XTBEuropäische Aktien sind bei der Eröffnung gefallen, da sich die schweren Rückgänge an der Wall Street bei Händlern bemerkbar machen. Weitere Stimmungsschwankungen spiegeln sich sowohl im fallenden EUR als auch bei der heute früh stark gestiegenen Zinsdifferenz zwischen den (10-jährigen) italienischen und deutschen Anleihen wider.

Seit Beginn des Handelstages ist sie um fast 20 Basispunkte gestiegen und hat erneut die 330 Basispunkte überschritten. Wie wiederholt angedeutet, belastet die steigende Risikoprämie in Europa die Gemeinschaftswährung.

Diese Korrelation ist am Dienstag sehr gut sichtbar. Erinnern wir uns daran, dass die EU-Kommission voraussichtlich ihre Stellungnahme zum italienischen Haushaltsentwurf für 2019 abgeben wird (mit geringfügigen Änderungen gegenüber der ursprünglichen Version).

 


 

Dies ist ein Grund, warum Anleger noch weniger bereit sein könnten, mehr Geld in den italienischen Anleihemarkt zu investieren.

Der Blick auf den DE30-Tageschart lässt nicht Gutes erahnen.

Der DE30 baut seine Verluste aus und ist kurz davor, ein neues Jahrestief auszubilden. Quelle: xStation 5

 

In diesem Kontext sind mehrere Aspekte hervorzuheben. Erstens hat der Morgen als Reaktion auf die düstere Wall Street-Sitzung eine Beschleunigung der Rückgänge mit sich gebracht.

Infolgedessen hat der DE30 die untere Grenze des absteigenden Trendkanals unterschritten und ist nur einen kleinen Schritt davon entfernt, ein neues Jahrestief zu erreichen.

 


 

Sollte sich diese Bewegung fortsetzen, könnte der Kurs in Richtung 10.800 Punkte fallen. Dies sind die Höchststände vom November 2016, bevor im darauffolgenden Dezember eine Rallye begann.

Basierend auf dem Kursverhalten der letzten Wochen könnte man davon ausgehen, dass die Bären weiterhin den Markt dominieren.

 

Nur sieben der im DE30 gelisteten Aktien liegen heute Morgen in der Gewinnzone. Quelle: Bloomberg

 

Im DE30-Vergleich ist Wirecard (WDI.DE / WKN: 747206) bislang die schwächste Aktie. Die unterdurchschnittliche Performance spiegelt die Gewinnprognose für 2019 wider, die aus Sicht der Analysten eine gedämpfte Verbesserung bedeutet. Die gleiche Ansicht wird von Morgan Stanley geteilt, wobei die Bank hinzufügte, dass der aktuelle Aktienkurs aufgrund eines Forward-KGV von 32 (Basis: prognostizierte Ergebnisse) attraktiv sei.

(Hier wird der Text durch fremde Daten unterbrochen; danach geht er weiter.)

Lemma address_keeps c to (f : Z -> SockAddress -> sock O -> res (Z * sock O)) fd s :
  (forall fd a s, f fd a s = match sock_address_to_bsd a with
     | None => Ok (match a with AddrUnspec => set_errno EINVAL s | _ => (-1, s) end)
     | Some (sa, salen) => SOCKET_CALL (c fd (take (Z.to_nat salen) sa)) s
     end) ->
  (forall fd a r F, fds_after (c fd a) r F = F) ->
  exists r s', f fd to s = Ok (r, s') /\ fds s' = fds s /\ (r = -1 \/ 0 <= r).
Proof.
  intros Ef Hk. rewrite Ef. destruct (sock_address_to_bsd to) as [[sa n]|].
  - by apply SOCKET_CALL_keeps.
  - destruct to; eexists _, _; (split; [done|]); auto.
Qed.

Lemma bind_keeps fd to s :
  exists r s', socket_bind fd to s = Ok (r, s') /\ fds s' = fds s /\ (r = -1 \/ 0 <= r).
Proof. by apply (address_keeps SysBind). Qed.

Lemma connect_keeps fd to s :
  exists r s', socket_connect1 fd to s = Ok (r, s') /\ fds s' = fds s /\ (r = -1 \/ 0 <= r).
Proof. by apply (address_keeps SysConnect). Qed.

(** The second half of the creation functions, on the descriptor just opened. *)
Lemma bind_server_opens s0 fd to type s :
  0 <= fd -> fd ∉ fds s0 -> fds s = {[fd]} ∪ fds s0 ->
  exists r s', socket_bind_server fd to type s = Ok (r, s') /\ opens s0 r s'.
Proof.
  intros Hfd Hn Hf. unfold socket_bind_server, socket_set_xreuseaddr.
  destruct (socket_setoption _ _ _ _ s) as [r1 s1] eqn:E1. apply setoption_keeps in E1.
  destruct (bind_keeps fd to s1) as (r2 & s2 & -> & E2 & Hr2). mon.
  assert (Hcl : forall s, fds s = {[fd]} ∪ fds s0 -> opens s0 (-1) (socket_close fd s)).
  { intros t Ht. left. split; [done|]. rewrite (proj1 (close_closes fd t)), Ht. set_solver. }
  assert (Hok : forall s, fds s = {[fd]} ∪ fds s0 -> opens s0 fd s) by (intros t Ht; by right).
  destruct (r2 <? 0); [eexists _, _; split; [done|]; apply Hcl; congruence|].
  destruct type; try (eexists _, _; split; [done|]; apply Hok; congruence).
  destruct (SOCKET_CALL_keeps (SysListen fd 4) s2 ltac:(done)) as (r3 & s3 & E3 & Ef3 & _).
  unfold socket_listen1. rewrite E3. mon.
  destruct (r3 <? 0); eexists _, _; (split; [done|]); [apply Hcl|apply Hok]; congruence.
Qed.

Lemma connect_client_opens s0 fd to s :
  0 <= fd -> fd ∉ fds s0 -> fds s = {[fd]} ∪ fds s0 ->
  exists r s', socket_connect_client fd to s = Ok (r, s') /\ opens s0 r s'.
Proof.
  intros Hfd Hn Hf. unfold socket_connect_client.
  destruct (connect_keeps fd to s) as (r2 & s2 & -> & E2 & Hr2). mon. destruct (r2 <? 0).
  - eexists _, _. split; [done|]. left. split; [done|]. rewrite (proj1 (close_closes fd s2)), E2, Hf. set_solver.
  - destruct (socket_set_nonblock fd s2) as [r3 s3] eqn:E3. apply nonblock_keeps in E3.
    eexists _, _. split; [done|]. right. split_and!; [done|done|congruence].
Qed.

(** The functions of the module that hand out a descriptor. *)
Inductive opener : Type :=
| Create (family : SocketFamily) (type : SocketType)
| AnyaddrServer (port : Z) (type : SocketType)
| LoopbackServer (port : Z) (type : SocketType)
| LoopbackClient (port : Z) (type : SocketType)
| NetworkClient (answer : gai) (port : Z) (type : SocketType)
| UnixServer (name : list Z) (type : SocketType)
| UnixClient (name : list Z) (type : SocketType)
| Accept (fd : Z) (want : bool)
| AcceptAny (fd : Z).

Definition run_opener (f : opener) (s : sock O) : res (Z * sock O) :=
  match f with
  | Create family type => socket_create family type s
  | AnyaddrServer port type => socket_anyaddr_server port type s
  | LoopbackServer port type => socket_loopback_server port type s
  | LoopbackClient port type => socket_loopback_client port type s
  | NetworkClient answer port type => socket_network_client answer port type s
  | UnixServer name type => socket_unix_server name type s
  | UnixClient name type => socket_unix_client name type s
  | Accept fd want => '(r, _, s) ← socket_accept fd want s; Ok (r, s)
  | AcceptAny fd => socket_accept_any fd s
  end.

(** Creation, then a second half that keeps the promise. *)
Lemma create_then family type s (k : Z -> sock O -> res (Z * sock O)) :
  (forall fd s1, 0 <= fd -> fd ∉ fds s -> fds s1 = {[fd]} ∪ fds s ->
     exists r s', k fd s1 = Ok (r, s') /\ opens s r s') ->
  exists r s', ('(fd, s1) ← socket_create family type s; if fd <? 0 then Ok (-1, s1) else k fd s1) = Ok (r, s') /\
    opens s r s'.
Proof.
  intros Hk. destruct (create_opens family type s) as (fd & s1 & -> & Ho). mon.
  destruct Ho as [[-> Hf]|(H0 & Hn & Hf)].
  - eexists _, _. split; [done|]. by left.
  - rewrite (proj2 (Z.ltb_ge _ _) H0). by apply Hk.
Qed.

Lemma accept_call_opens fd s :
  exists r s', QSOCKET_CALL (SysAccept fd) s = Ok (r, s') /\
    (ret r < 0 /\ fds s' = fds s \/ 0 <= ret r /\ (ret r ∉ fds s) /\ fds s' = {[ret r]} ∪ fds s).
Proof.
  destruct (QSOCKET_CALL_ends (SysAccept fd) s ltac:(done)) as (r & s' & E & He).
  exists r, s'. split; [done|]. pose proof (ended_fds _ _ _ _ He) as Hf. cbn in Hf.
  destruct (Z.ltb_spec (ret r) 0) as [|Hr]; [by left|right].
  split; [done|]. split; [|done]. eapply ended_fresh; eauto.
Qed.

(** C26.  Every function that creates, accepts or connects a socket returns,
    however often signals interrupt it: either [-1], with every descriptor it
    opened closed again, or a new descriptor, the only one it left open. *)
Theorem sockets_no_leak f s : exists r s', run_opener f s = Ok (r, s') /\ opens s r s'.
Proof.
  destruct f as [fa ty|p ty|p ty|p ty|a p ty|nm ty|nm ty|fd want|fd]; cbn [run_opener].
  - apply create_opens.
  - apply create_then. intros. by apply bind_server_opens.
  - apply create_then. intros. by apply bind_server_opens.
  - apply create_then. intros. by apply connect_client_opens.
  - unfold socket_network_client. destruct (sock_address_init_resolve a p false).
    + apply create_then. intros. by apply connect_client_opens.
    + eexists _, _. split; [done|]. by left.
  - apply create_then. intros fd s1 H0 Hn Hf.
    destruct (HANDLE_EINTR_ends (SysUnlink nm) s1 ltac:(done)) as (r2 & s2 & -> & He). mon.
    apply bind_server_opens; [done|done|]. by rewrite (ended_fds _ _ _ _ He).
  - apply create_then. intros. by apply connect_client_opens.
  - unfold socket_accept. destruct (accept_call_opens fd s) as (r & s' & -> & Ho). mon.
    destruct Ho as [[Hr Hf]|(H0 & Hn & Hf)].
    + rewrite (proj2 (Z.ltb_lt _ _) Hr). mon. eexists _, _. split; [done|]. by left.
    + rewrite (proj2 (Z.ltb_ge _ _) H0). destruct want; [destruct (stored_address r)|]; mon;
        eexists _, _; (split; [done|]); [by right| |by right].
      left. split; [done|]. rewrite (proj1 (close_closes _ _)). cbn. rewrite Hf. set_solver.
  - unfold socket_accept_any. destruct (accept_call_opens fd s) as (r & s' & -> & Ho). mon.
    destruct Ho as [[Hr Hf]|(H0 & Hn & Hf)].
    + rewrite (proj2 (Z.ltb_lt _ _) Hr). eexists _, _. split; [done|]. by left.
    + rewrite (proj2 (Z.ltb_ge _ _) H0). destruct (socket_set_nonblock (ret r) s') as [r3 s3] eqn:E3.
      apply nonblock_keeps in E3. eexists _, _. split; [done|]. right. split_and!; [done|done|congruence].
Qed.
End laws.

(** ** A host

    A small host that keeps the laws, for concrete runs: descriptors are given
    out in order, the first [toy_signals] calls are interrupted, connecting
    succeeds at once unless [toy_connecting], what is sent is recorded and what
    [toy_in] holds can be received. *)
Module Toy.

Record host : Type := mkHost {
  toy_next : Z;
  toy_closed : gset Z;
  toy_signals : nat;
  toy_connecting : bool;
  toy_soerror : Z;
  toy_sent : gmap Z (list Z);
  toy_in : gmap Z (list Z)
}.

Definition open_fds (h : host) : gset Z := list_to_set (seqZ 0 (toy_next h)) ∖ toy_closed h.

Definition new_fd (h : host) : sysres * host :=
  let fd := Z.max 0 (toy_next h) in
  (mkRes fd 0 [] [], {| h with toy_next := fd + 1; toy_closed := toy_closed h ∖ {[fd]} |}).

HSBC-Analysten empfehlen wiederum, mit einem Kursziel von 240 EUR pro Aktie (aktuell bei 130 EUR) zum Kauf, was darauf hindeutet, dass der jüngste Rückgang ohne fundamentale Gründe erfolgte.

BASF (BAS.DE / WKN: BASF11) gerät ebenfalls am heutigen Morgen stark unter Druck, nachdem der CEO des Unternehmens eine umfassende Neugestaltung seiner Unternehmensstruktur vorgestellt hat, die darauf abzielt, den Gewinn um 2 Mrd. USD zu steigern. Die Anleger scheinen von dieser Idee wenig überzeugt zu sein, da die Aktie mehr als 2% an Wert verliert.